WORK ORDER – Print, exactly as they stand, the lines from the start of the listing to the line containing "Section lists.", inclusive.

MATERIAL PROVIDED –
(* ===== verification/GcLists.v ===== *)
(** * The list operations of the garbage collector

    [gc_list_append], [gc_list_move], [gc_list_merge] and the loops, on lists
    given by their nodes. *)

From stdpp Require Import base list gmap numbers strings.
From S2P Require Import Prelude GcHead GcDeduce GcLinks.

(** Headers that two states agree on, all but [l]. *)
Definition agree_off (l : list Z) (hs hs' : gmap Z gchead) : Prop := ∀ g, g ∉ l -> hs' !! g = hs !! g.

(** Membership goals: only the hypotheses on membership matter. *)
Ltac mem :=
  try assumption;
  repeat match goal with
  | H : seg _ _ _ _ _ _ |- _ => clear H
  | H : glist _ _ _ _ |- _ => clear H
  | H : _ !! _ = _ |- _ => clear H
  | H : agree_off _ _ _ |- _ => clear H
  | H : aligned _ |- _ => clear H
  | H : Forall _ _ |- _ => clear H
  | H : NoDup _ |- _ => clear H
  | H : _ ≡ₚ _ |- _ => clear H
  | H : forall _ : gmap Z gchead, _ |- _ => clear H
  end; set_solver.

Section lists.
Context {E : Type} {lay : GcLayout}.
Implicit Types (hs : gmap Z gchead) (w : E) (X : pyexn -> gcmem E -> Prop).
Lemma agree_refl l hs : agree_off l hs hs.
Proof. done. Qed.
Lemma agree_trans l hs1 hs2 hs3 : agree_off l hs1 hs2 -> agree_off l hs2 hs3 -> agree_off l hs1 hs3.
Proof. intros H1 H2 g Hg. by rewrite H2, H1. Qed.
Lemma agree_mono l k hs hs' : l ⊆ k -> agree_off l hs hs' -> agree_off k hs hs'.
Proof. intros Hl H g Hg. apply H. set_solver. Qed.
Lemma agree_insert l hs g c : g ∈ l -> agree_off l hs (<[g := c]> hs).
Proof. intros Hg x Hx. apply lookup_insert_ne. by intros ->. Qed.
Lemma seg_off l hs hs' fl pw a xs b : agree_off l hs hs' -> xs ## l -> seg hs fl pw a xs b -> seg hs' fl pw a xs b.
Proof. intros Hag Hd. apply seg_agree. intros x Hx. apply Hag. set_solver. Qed.

(** The finalized flags of the objects, which the collector leaves alone. *)
Variable fin : Z -> bool.

(** Previous-words that are pointers, with the collecting flag or without, and
    counts. *)
Definition ptr (c : bool) (p x : Z) : Z := p + flags c (fin x).
Definition cnt (r : Z -> Z) (p x : Z) : Z := refs_word (r x) true (fin x).

(** Linking the end of a list to [v] ... *)
Lemma wp_link_next pw h a xs b v hn hp Q X hs w :
  hs !! h = Some (GCHead hn hp) -> seg hs 0 pw a xs b -> NoDup (h :: xs) ->
  aligned hn -> aligned b -> aligned v ->
  (∀ hs', hs' !! h = Some (GCHead (match xs with [] => v | _ => hn end) hp) -> seg hs' 0 pw a xs v ->
     agree_off (h :: xs) hs hs' -> Q tt (GCMem hs' w)) ->
  wp (SET_NEXT (last_of h xs) v) Q X (GCMem hs w).
Proof.
  intros Hh Hs Hnd Hhn Hb Hv HQ. destruct (seg_set_next hs 0 pw h a xs b v hn hp) as (n & p & Hl & Hn & H1 & H2); try done.
  eapply wp_SET_NEXT; [exact Hl|by destruct Hn as [[-> _]|Hn]; simplify_eq/=|done|].
  apply HQ; [by destruct xs|done|]. apply agree_insert, last_of_elem.
Qed.
(** ... and its start back to [v]. *)
Lemma wp_link_prev fl c h a ys v hn hp Q X hs w :
  hs !! h = Some (GCHead hn hp) -> seg hs fl (ptr c) a ys h -> NoDup (h :: ys) ->
  aligned hp -> aligned a -> aligned v ->
  (∀ hs', hs' !! h = Some (GCHead hn (match ys with [] => v | _ => hp end)) -> seg hs' fl (ptr c) v ys h ->
     agree_off (h :: ys) hs hs' -> Q tt (GCMem hs' w)) ->
  wp (SET_PREV (first_of h ys) v) Q X (GCMem hs w).
Proof.
  intros Hh Hs Hnd Hhp Ha Hv HQ.
  destruct (seg_set_prev hs fl (ptr c) h a ys v hn hp) as (n & p & Hl & Hp & Hset); try done.
  destruct ys as [|y ys].
  - eapply (wp_SET_PREV _ n hp false false); [by rewrite Hl, Hp, Z.add_0_r|done|done|].
    destruct (Hset _ eq_refl) as [H1 H2]. rewrite Z.add_0_r. apply HQ; [done|done|]. apply agree_insert. set_solver.
  - eapply (wp_SET_PREV _ n a c (fin y)); [by rewrite Hl, Hp|done|done|].
    destruct (Hset _ eq_refl) as [H1 H2]. apply HQ; [done|done|]. apply agree_insert. set_solver.
Qed.

(** Linking the end with a flag. *)
Lemma wp_store_link fl pw h a xs b v hn hp Q X hs w :
  hs !! h = Some (GCHead hn hp) -> seg hs fl pw a xs b -> NoDup (h :: xs) ->
  (∀ hs', hs' !! h = Some (GCHead (match xs with [] => fl + v | _ => hn end) hp) -> seg hs' fl pw a xs v ->
     agree_off (h :: xs) hs hs' -> Q tt (GCMem hs' w)) ->
  wp (store_next (last_of h xs) (fl + v)) Q X (GCMem hs w).
Proof.
  intros Hh Hs Hnd HQ. destruct (seg_set_next hs fl pw h a xs b v hn hp) as (n & p & Hl & _ & H1 & H2); try done.
  eapply wp_store_next; [exact Hl|]. apply HQ; [by destruct xs|done|]. apply agree_insert, last_of_elem.
Qed.

(** [gc_list_append] of a node that is in no list. *)
Lemma wp_append pw h xs node nn p c hn Q X hs w :
  hs !! h = Some (GCHead hn (last_of h xs)) -> seg hs 0 pw h xs h ->
  hs !! node = Some (GCHead nn (p + flags c (fin node))) ->
  NoDup (h :: xs ++ [node]) -> Forall aligned (h :: xs ++ [node]) -> aligned hn -> aligned nn -> aligned p ->
  (∀ hs', hs' !! h = Some (GCHead (match xs with [] => node | _ => hn end) node) -> seg hs' 0 pw h xs node ->
     hs' !! node = Some (GCHead h (ptr c (last_of h xs) node)) ->
     agree_off (h :: xs ++ [node]) hs hs' -> Q tt (GCMem hs' w)) ->
  wp (gc_list_append node h) Q X (GCMem hs w).
Proof.
  intros Hh Hs Hnode Hnd Hal Hhn Hnn Hp HQ. unfold gc_list_append.
  rewrite app_comm_cons in Hnd. apply NoDup_app in Hnd as (Hnd & Hdis & _).
  rewrite app_comm_cons in Hal. apply Forall_app in Hal as [Hal [Haln _]%Forall_cons].
  pose proof (proj1 (Forall_cons _ _ _) Hal) as [Halh Halx]. pose proof (aligned_last h xs Halh Halx) as Hlast.
  assert (Hnh : node ∉ h :: xs) by set_solver.
  apply wp_bind. eapply wp_load_prev; [exact Hh|]. apply wp_bind. eapply wp_SET_PREV; [exact Hnode|done|done|].
  assert (Hne : node ≠ h) by set_solver. assert (Hnx : node ∉ xs) by set_solver.
  apply wp_bind, (wp_link_next pw h h xs h node hn (last_of h xs)); try done.
  { by rewrite lookup_insert_ne. }
  { by apply seg_insert. }
  intros hs1 H1 H2 H3. assert (H4 : hs1 !! node = Some (GCHead nn (ptr c (last_of h xs) node))).
  { rewrite H3 by done. apply lookup_insert_eq. }
  apply wp_bind. eapply wp_SET_NEXT; [exact H4|done|done|].
  eapply wp_store_prev; [rewrite lookup_insert_ne by done; exact H1|]. apply HQ.
  - apply lookup_insert_eq.
  - apply seg_insert; [by apply NoDup_cons in Hnd as [? _]|]. by apply seg_insert.
  - rewrite lookup_insert_ne by done. apply lookup_insert_eq.
  - intros g Hg. rewrite !lookup_insert_ne by (intros ->; set_solver). rewrite H3 by set_solver.
    apply lookup_insert_ne. set_solver.
Qed.

(** [gc_list_move] from a list whose first part [xs] may hold counts and whose
    last part [ys] may have flagged links. *)
Lemma wp_gc_move pw fl c c1 c2 h1 xs node ys h2 zs Q X hs w :
  let all := h1 :: xs ++ node :: ys in
  hs !! h1 = Some (GCHead (first_of h1 (xs ++ node :: ys)) (last_of h1 (xs ++ node :: ys))) ->
  seg hs 0 pw h1 xs node -> hs !! node = Some (GCHead (first_of h1 ys) (ptr c1 (last_of h1 xs) node)) ->
  seg hs fl (ptr c) node ys h1 ->
  glist hs (ptr c2) h2 zs -> NoDup (all ++ h2 :: zs) -> Forall aligned all ->
  (∀ hs', hs' !! h1 = Some (GCHead (first_of h1 (xs ++ ys)) (last_of h1 (xs ++ ys))) ->
     seg hs' 0 pw h1 xs (first_of h1 ys) -> seg hs' fl (ptr c) (last_of h1 xs) ys h1 ->
     hs' !! h2 = Some (GCHead (first_of h2 (zs ++ [node])) node) -> seg hs' 0 (ptr c2) h2 zs node ->
     hs' !! node = Some (GCHead h2 (ptr c1 (last_of h2 zs) node)) ->
     agree_off (all ++ h2 :: zs) hs hs' -> Q tt (GCMem hs' w)) ->
  wp (gc_list_move node h2) Q X (GCMem hs w).
Proof.
  intros all Hh1 Hxs Hnode Hys [Hh2 Hzs Hnd2 Hal2] Hnd Hal HQ. subst all.
  apply NoDup_app in Hnd as (Hnd & Hdis & _). apply NoDup_cons in Hnd as [Hh1n Hnd].
  apply NoDup_app in Hnd as (Hndx & Hdx & Hnd). apply NoDup_cons in Hnd as [Hny Hndy].
  apply Forall_cons in Hal as [Ha1 Hal]. apply Forall_app in Hal as [Hax Hal]. apply Forall_cons in Hal as [Han Hay].
  pose proof (proj1 (Forall_cons _ _ _) Hal2) as [Ha2 Haz].
  assert (Hn1 : node ≠ h1) by set_solver. assert (Hn2 : node ≠ h2) by set_solver. assert (H12 : h1 ≠ h2) by set_solver.
  assert (Hnx : node ∉ xs) by set_solver. assert (Hnz : node ∉ zs) by set_solver.
  assert (Hd1 : h1 :: xs ## h2 :: zs) by set_solver. assert (Hd2 : h1 :: ys ## h2 :: zs) by set_solver.
  pose proof (aligned_last h1 xs Ha1 Hax) as Hal1. pose proof (aligned_first h1 ys Ha1 Hay) as Hf1.
  pose proof (aligned_last h2 zs Ha2 Haz) as Hlz.
  unfold gc_list_move. apply wp_bind. eapply wp_GC_PREV; [exact Hnode|done|].
  apply wp_bind. eapply wp_GC_NEXT; [exact Hnode|done|].
  apply wp_bind. eapply (wp_link_next pw h1 h1 xs node); [exact Hh1|exact Hxs|constructor; set_solver| |done|done|].
  { rewrite first_of_app. by apply aligned_first. }
  intros hs1 A1 A2 A3. assert (B1 : seg hs1 fl (ptr c) node ys h1) by (eapply seg_off; [exact A3|set_solver|done]).
  apply wp_bind. eapply (wp_link_prev fl c h1 node ys); [exact A1|exact B1|constructor; set_solver| |done|done|].
  { rewrite last_of_app. simpl. by apply aligned_last. }
  intros hs2 C1 C2 C3.
  assert (D0 : ∀ g, g ∉ h1 :: xs ++ ys -> hs2 !! g = hs !! g) by (intros g Hg; rewrite C3, A3 by set_solver; done).
  assert (D1 : seg hs2 0 pw h1 xs (first_of h1 ys)).
  { eapply seg_off; [exact C3| |exact A2]. set_solver. }
  apply wp_bind. eapply wp_load_prev; [rewrite D0 by set_solver; exact Hh2|].
  apply wp_bind. eapply wp_SET_PREV; [rewrite D0 by set_solver; exact Hnode|done|done|].
  apply wp_bind. eapply (wp_link_next (ptr c2) h2 h2 zs h2);
    [rewrite lookup_insert_ne by done; rewrite D0 by set_solver; exact Hh2| |done|by apply aligned_first|done|done|].
  { apply seg_insert; [done|]. eapply seg_agree; [|exact Hzs]. intros x Hx. apply D0. set_solver. }
  intros hs3 F1 F2 F3. assert (F0 : ∀ g, g ∉ node :: h2 :: zs -> hs3 !! g = hs2 !! g).
  { intros g Hg. rewrite F3 by set_solver. apply lookup_insert_ne. set_solver. }
  apply wp_bind. eapply wp_store_prev; [exact F1|].
  assert (G1 : hs3 !! node = Some (GCHead (first_of h1 ys) (last_of h2 zs + flags c1 (fin node)))).
  { rewrite F3 by set_solver. apply lookup_insert_eq. }
  eapply wp_SET_NEXT; [rewrite lookup_insert_ne by done; exact G1|done|done|]. apply HQ.
  - rewrite !lookup_insert_ne by done. rewrite F0 by set_solver. rewrite C1. f_equal. f_equal; [by destruct xs|].
    destruct ys as [|y ys]; [by rewrite app_nil_r|]. by rewrite !last_of_app.
  - apply seg_insert; [done|]. apply seg_insert; [set_solver|]. eapply seg_agree; [|exact D1].
    intros x Hx. apply F0. set_solver.
  - apply seg_insert; [done|]. apply seg_insert; [set_solver|]. eapply seg_agree; [|exact C2].
    intros x Hx. apply F0. set_solver.
  - rewrite lookup_insert_ne by done. rewrite lookup_insert_eq. f_equal. f_equal. by destruct zs.
  - apply seg_insert; [done|]. apply seg_insert; [|done]. by apply NoDup_cons in Hnd2 as [? _].
  - apply lookup_insert_eq.
  - intros g Hg. rewrite !lookup_insert_ne by (intros ->; set_solver). rewrite F0 by set_solver. apply D0. set_solver.
Qed.

Lemma wp_list_init l Q X hs w :
  Q tt (GCMem (<[l := GCHead l l]> hs) w) -> wp (gc_list_init l) Q X (GCMem hs w).
Proof. done. Qed.
(** [gc_list_merge] puts all of [xs] behind [ys]. *)
Lemma wp_merge c from xs to ys Q X hs w :
  glist hs (ptr c) from xs -> glist hs (ptr c) to ys -> NoDup ((from :: xs) ++ to :: ys) ->
  (∀ hs', glist hs' (ptr c) from [] -> glist hs' (ptr c) to (ys ++ xs) ->
     agree_off ((from :: xs) ++ to :: ys) hs hs' -> Q tt (GCMem hs' w)) ->
  wp (gc_list_merge from to) Q X (GCMem hs w).
Proof.
  intros [Hf Hxs Hndf Haf] [Ht Hys Hndt Hat] Hnd HQ. apply NoDup_app in Hnd as (_ & Hd & _).
  assert (Hft : from ≠ to) by set_solver.
  pose proof (proj1 (Forall_cons _ _ _) Haf) as [Hafh Hafx]. pose proof (proj1 (Forall_cons _ _ _) Hat) as [Hath Haty].
  pose proof (proj1 (NoDup_cons _ _) Hndf) as [Hfn Hndx].
  unfold gc_list_merge. apply wp_bind, wp_assert; [by apply negb_true_iff, Z.eqb_neq|].
  apply wp_bind, wp_bind. eapply wp_load_next; [exact Hf|]. apply wp_ret.
  destruct (decide (xs = [])) as [->|Hne].
  { simpl. rewrite Z.eqb_refl. apply wp_bind, wp_ret, wp_list_init. apply HQ.
    - split; simpl; [apply lookup_insert_eq|done|done|done].
    - rewrite app_nil_r. eapply glist_agree; [|by split]. intros g Hg. apply lookup_insert_ne. set_solver.
    - apply agree_insert. set_solver. }
  assert (Hfx : first_of from xs =? from = false) by (apply Z.eqb_neq; destruct xs; [done|set_solver]).
  assert (Hlx : last_of from xs ∈ xs) by (destruct xs as [|z zs]; [done|apply (last_of_elem z zs)]).
  rewrite Hfx. apply wp_bind.
  apply wp_bind. eapply (wp_GC_PREV _ _ _ false false); [by rewrite Ht, Z.add_0_r|by apply aligned_last|].
  apply wp_bind. eapply wp_GC_NEXT; [exact Hf|by apply aligned_first|].
  apply wp_bind. eapply (wp_GC_PREV _ _ _ false false); [by rewrite Hf, Z.add_0_r|by apply aligned_last|].
  apply wp_bind, wp_assert; [by rewrite Hfx|]. apply wp_bind, wp_assert.
  { apply negb_true_iff, Z.eqb_neq. intros He. by rewrite He in Hlx. }
  apply wp_bind. eapply (wp_link_next (ptr c) to to ys to); [exact Ht|exact Hys|done|by apply aligned_first|done|by apply aligned_first|].
  intros hs1 A1 A2 A3.
  apply wp_bind. eapply (wp_link_prev 0 c from from xs);
    [rewrite A3 by set_solver; exact Hf| |done|by apply aligned_last|done|by apply aligned_last|].
  { eapply seg_off; [exact A3|set_solver|exact Hxs]. }
  intros hs2 B1 B2 B3. apply wp_bind.
  eapply (wp_link_next (ptr c) from _ xs from); [exact B1|exact B2|done|by apply aligned_first|done|done|].
  intros hs3 C1 C2 C3.
  assert (D1 : hs3 !! to = Some (GCHead (first_of to (ys ++ xs)) (last_of to ys))).
  { rewrite C3, B3 by set_solver. rewrite A1. rewrite first_of_app. by destruct ys, xs. }
  eapply (wp_SET_PREV _ _ (last_of to ys) false false); [by rewrite D1, Z.add_0_r|by apply aligned_last|by apply aligned_last|].
  assert (Hget : ∀ g, g ∉ from :: xs -> g ≠ to -> <[to := GCHead (first_of to (ys ++ xs)) (last_of from xs + flags false false)]> hs3 !! g = hs1 !! g).
  { intros g Hg Hgt. rewrite lookup_insert_ne by done. rewrite C3, B3 by done. done. }
  apply wp_list_init, HQ.
  - split; simpl; [apply lookup_insert_eq|done|apply NoDup_singleton|by constructor].
  - split.
    + rewrite lookup_insert_ne, lookup_insert_eq by done. f_equal. f_equal. rewrite last_of_app, Z.add_0_r. by apply last_of_indep.
    + apply seg_app. split.
      * assert (first_of to xs = first_of from xs) as -> by (by destruct xs).
        apply seg_insert; [set_solver|]. eapply seg_agree; [|exact A2]. intros x Hx. apply Hget; [set_solver|]. apply NoDup_cons in Hndt as [? _]. set_solver.
      * apply seg_insert; [done|]. apply seg_insert; [set_solver|done].
    + rewrite app_comm_cons. apply NoDup_app. split_and!; [done|set_solver|done].
    + rewrite app_comm_cons. apply Forall_app. done.
  - intros g Hg. rewrite lookup_insert_ne by set_solver. rewrite Hget by set_solver. apply A3. set_solver.
Qed.
End lists.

ANSWER TO THIS PROBLEM –
(* ===== verification/GcLists.v ===== *)
(** * The list operations of the garbage collector

    [gc_list_append], [gc_list_move], [gc_list_merge] and the loops, on lists
    given by their nodes. *)

From stdpp Require Import base list gmap numbers strings.
From S2P Require Import Prelude GcHead GcDeduce GcLinks.

(** Headers that two states agree on, all but [l]. *)
Definition agree_off (l : list Z) (hs hs' : gmap Z gchead) : Prop := ∀ g, g ∉ l -> hs' !! g = hs !! g.

(** Membership goals: only the hypotheses on membership matter. *)
Ltac mem :=
  try assumption;
  repeat match goal with
  | H : seg _ _ _ _ _ _ |- _ => clear H
  | H : glist _ _ _ _ |- _ => clear H
  | H : _ !! _ = _ |- _ => clear H
  | H : agree_off _ _ _ |- _ => clear H
  | H : aligned _ |- _ => clear H
  | H : Forall _ _ |- _ => clear H
  | H : NoDup _ |- _ => clear H
  | H : _ ≡ₚ _ |- _ => clear H
  | H : forall _ : gmap Z gchead, _ |- _ => clear H
  end; set_solver.

Section lists.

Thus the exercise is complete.